Wednesday, November 10, 2004

I Am Frightened To

To me: there is nothing more nerve-racking then sharing music you've made with other people. Perhaps it is related to the hidden desire we all have to be liked and have others think we are good people; music is a very personal thing so that would make sense. Either that or I'm just really nervous about nothing.

It's very odd, I like the stuff I do, I don't mind talking about it, but when it comes down to having other people listen to, I get nervous as fuck.

I can't really explain it. I love the stuff I make; hell, I'm rocking it right now, but I'm always worried that someone else will think it's absolute shit. I suppose that's what it really is, not so much the fear of failure, but the fear of having something important to me be disregarded by others.

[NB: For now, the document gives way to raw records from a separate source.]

Definition pumpOutbound (o : OutState) : OutState * list OutEffect :=
  let s := ob o in
  let '(posted, rest) := pump_loop (credit s) (queue s) in
  let s' := Outbound (credit s) rest (queuedBytes s) (seq s + length posted) (ended s) (errored s)
              (drainWaiters s) (maxBufferedBytes s) in
  let es := number (seq s) posted in
  if ended s && bool_decide (rest = []) then (Out s' false (woken o), es ++ [EFrame FEnd])
  else if 2 * queuedBytes s <=? maxBufferedBytes s then
    (Out (Outbound (credit s) rest (queuedBytes s) (seq s + length posted) (ended s) (errored s)
            [] (maxBufferedBytes s)) (listed o) (woken o ++ drainWaiters s), es)
  else (Out s' (listed o) (woken o), es).

Definition waitForDrain (o : OutState) (x : Waiter) : OutState * list OutEffect :=
  let s := ob o in
  if errored s then (o, [EWrite (waiter_id x) (Some STREAM_FAILED)])
  else (Out (Outbound (credit s) (queue s) (queuedBytes s) (seq s) (ended s) (errored s)
               (drainWaiters s ++ [x]) (maxBufferedBytes s)) (listed o) (woken o), []).

(** The second half of [write]. *)
Definition enqueue (o : OutState) (w : nat) (chunk : Bytes) : OutState * list OutEffect :=
  let s := ob o in
  let '(o', es) := pumpOutbound
    (Out (Outbound (credit s) (queue s ++ [chunk]) (queuedBytes s + byteLength chunk) (seq s)
            (ended s) (errored s) (drainWaiters s) (maxBufferedBytes s)) (listed o) (woken o)) in
  if maxBufferedBytes (ob o') <? queuedBytes (ob o') then
    let '(o'', es') := waitForDrain o' (AfterEnqueue w) in (o'', es ++ es')
  else (o', es ++ [EWrite w None]).

Definition write (lim : StreamLimitsConfig) (o : OutState) (w : nat) (chunk : Bytes)
    : OutState * list OutEffect :=
  let s := ob o in
  if ended s || errored s then (o, [EWrite w (Some STREAM_FAILED)])
  else if maxInFlightBytes lim <? byteLength chunk then (o, [EWrite w (Some PLUGIN_QUOTA_EXCEEDED)])
  else if maxBufferedBytes s <? queuedBytes s + byteLength chunk
  then waitForDrain o (BeforeEnqueue w chunk)
  else enqueue o w chunk.

Definition resume_write (o : OutState) : OutState * list OutEffect :=
  match woken o with
  | [] => (o, [])
  | x :: rest =>
      let o' := Out (ob o) (listed o) rest in
      match x with
      | BeforeEnqueue w chunk => enqueue o' w chunk
      | AfterEnqueue w => (o', [EWrite w None])
      end
  end.

Definition set_flags (s : StreamOutbound) (e r : bool) : StreamOutbound :=
  Outbound (credit s) (queue s) (queuedBytes s) (seq s) e r (drainWaiters s) (maxBufferedBytes s).

Definition end_stream (o : OutState) : OutState * list OutEffect :=
  let s := ob o in
  if ended s || errored s then (o, [])
  else if negb (bool_decide (queue s = [])) then (Out (set_flags s true (errored s)) (listed o) (woken o), [])
  else (Out (set_flags s true (errored s)) false (woken o), [EFrame FEnd]).

Definition fail_stream (o : OutState) (code : string) : OutState * list OutEffect :=
  let s := ob o in
  if errored s || ended s then (o, [])
  else (Out (set_flags s (ended s) true) false (woken o), [EFrame (FError code)]).

(** The consumer's [stream.credit] and [stream.cancel]; an unlisted stream
    ignores them. *)
Definition on_credit (o : OutState) (bytes : Z) : OutState * list OutEffect :=
  let s := ob o in
  if listed o then
    pumpOutbound (Out (Outbound (credit s + bytes) (queue s) (queuedBytes s) (seq s) (ended s)
      (errored s) (drainWaiters s) (maxBufferedBytes s)) (listed o) (woken o))
  else (o, []).

Definition wake_all (o : OutState) (e : bool) : OutState :=
  let s := ob o in
  Out (Outbound (credit s) (queue s) (queuedBytes s) (seq s) (ended s) e [] (maxBufferedBytes s))
    false (woken o ++ drainWaiters s).

Definition on_cancel (o : OutState) : OutState * list OutEffect :=
  if listed o then (wake_all o true, []) else (o, []).

(** [dispose] of the session. *)
Definition drop_out (o : OutState) : OutState :=
  if listed o then wake_all o (errored (ob o)) else o.

Inductive OutOp :=
| OutWrite (w : nat) (chunk : Bytes)
| OutResume
| OutEnd
| OutFail (code : string)
| OutCredit (bytes : Z)
| OutCancel
| OutDispose.

Definition out_step (lim : StreamLimitsConfig) (o : OutState) (op : OutOp)
    : OutState * list OutEffect :=
  match op with
  | OutWrite w chunk => write lim o w chunk
  | OutResume => resume_write o
  | OutEnd => end_stream o
  | OutFail code => fail_stream o code
  | OutCredit bytes => on_credit o bytes
  | OutCancel => on_cancel o
  | OutDispose => (drop_out o, [])
  end.

Fixpoint out_run (lim : StreamLimitsConfig) (o : OutState) (ops : list OutOp)
    : OutState * list OutEffect :=
  match ops with
  | [] => (o, [])
  | op :: r =>
      let '(o1, es1) := out_step lim o op in
      let '(o2, es2) := out_run lim o1 r in
      (o2, es1 ++ es2)
  end.

(** ** The consumer *)

Record StreamInbound := Inbound {
  grantedNotReceived : Z;
  buffered : list Bytes;
  bufferedBytes : Z;
  nextSeq : nat;
  iended : bool;
  ierror : option string;
  pullWaiters : list nat;
  totalReceived : Z;
  imaxTotalBytes : Z
}.

(** [ready] are the resolved promises of waiting pulls; [None] is [null]. *)
Record Reader := Rd { ib : StreamInbound; ready : list (nat * option Bytes) }.

Inductive InEffect :=
| ECredit (bytes : Z)
| EPull (p : nat) (result : outcome string (option Bytes)).

Definition open_in (lim : StreamLimitsConfig) : Reader :=
  Rd (Inbound (maxInFlightBytes lim) [] 0 0 false None [] 0 (maxTotalBytes lim)) [].

Definition failInbound (r : Reader) (code : string) : Reader :=
  let s := ib r in
  Rd (Inbound (grantedNotReceived s) (buffered s) (bufferedBytes s) (nextSeq s) (iended s)
        (Some code) [] (totalReceived s) (imaxTotalBytes s))
     (ready r ++ map (fun p => (p, None)) (pullWaiters s)).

It's an odd anxiety, but I've found a lot of people share it. We're all embarrassed to death when we share music that we've made, so the question is not is this a unique anxiety, but why does it exist. Here's my two cents of analysis:

Society, as a whole, discourages honest discussion and expression of emotion. Those that do express their feelings get teased and ridiculed if they aren't bursting into tears or breaking things (seriously, who hasn't made fun of the arteeest types for always going on and on about the emotion they were trying to express and how no one understands). By the same token opening one's self up to the emotions of another person is a no-no. Being emotional is tied to fits of fancy, irrationality, and generally stupid actions, which is ridiculous, but that's how it is.

Listening to music about love and angst and rage and grief and happiness and everything takes a leap of faith; a willingness to open up to enjoying it, a willingness to accept what the artist is trying to express. So, the combination of society pressuring us not to express our emotions to others and the pressure to not open up to the emotions of others leads us to fear sharing something as personal as music we made for fear that the person your sharing it with will think you're being stupid and ridiculous.

Embarrassment doesn't make any sense, but it still exists. Really, fear in general is what holds society together a lot of the time (fear of consequences). It may just be our fear of being the monkey that stands out and gets eaten or thrown out of the pack, but is fear of embarrassment really a bad thing? Who really wants to feel stupid?

I probably just need to ease up, and I do share my stuff with a lot of my friends, but I can't help but to wonder, if they're just taking it, listening to it, and sometimes saying they like it (although usually not, but that's been my problem) to humor me or if they really do like it.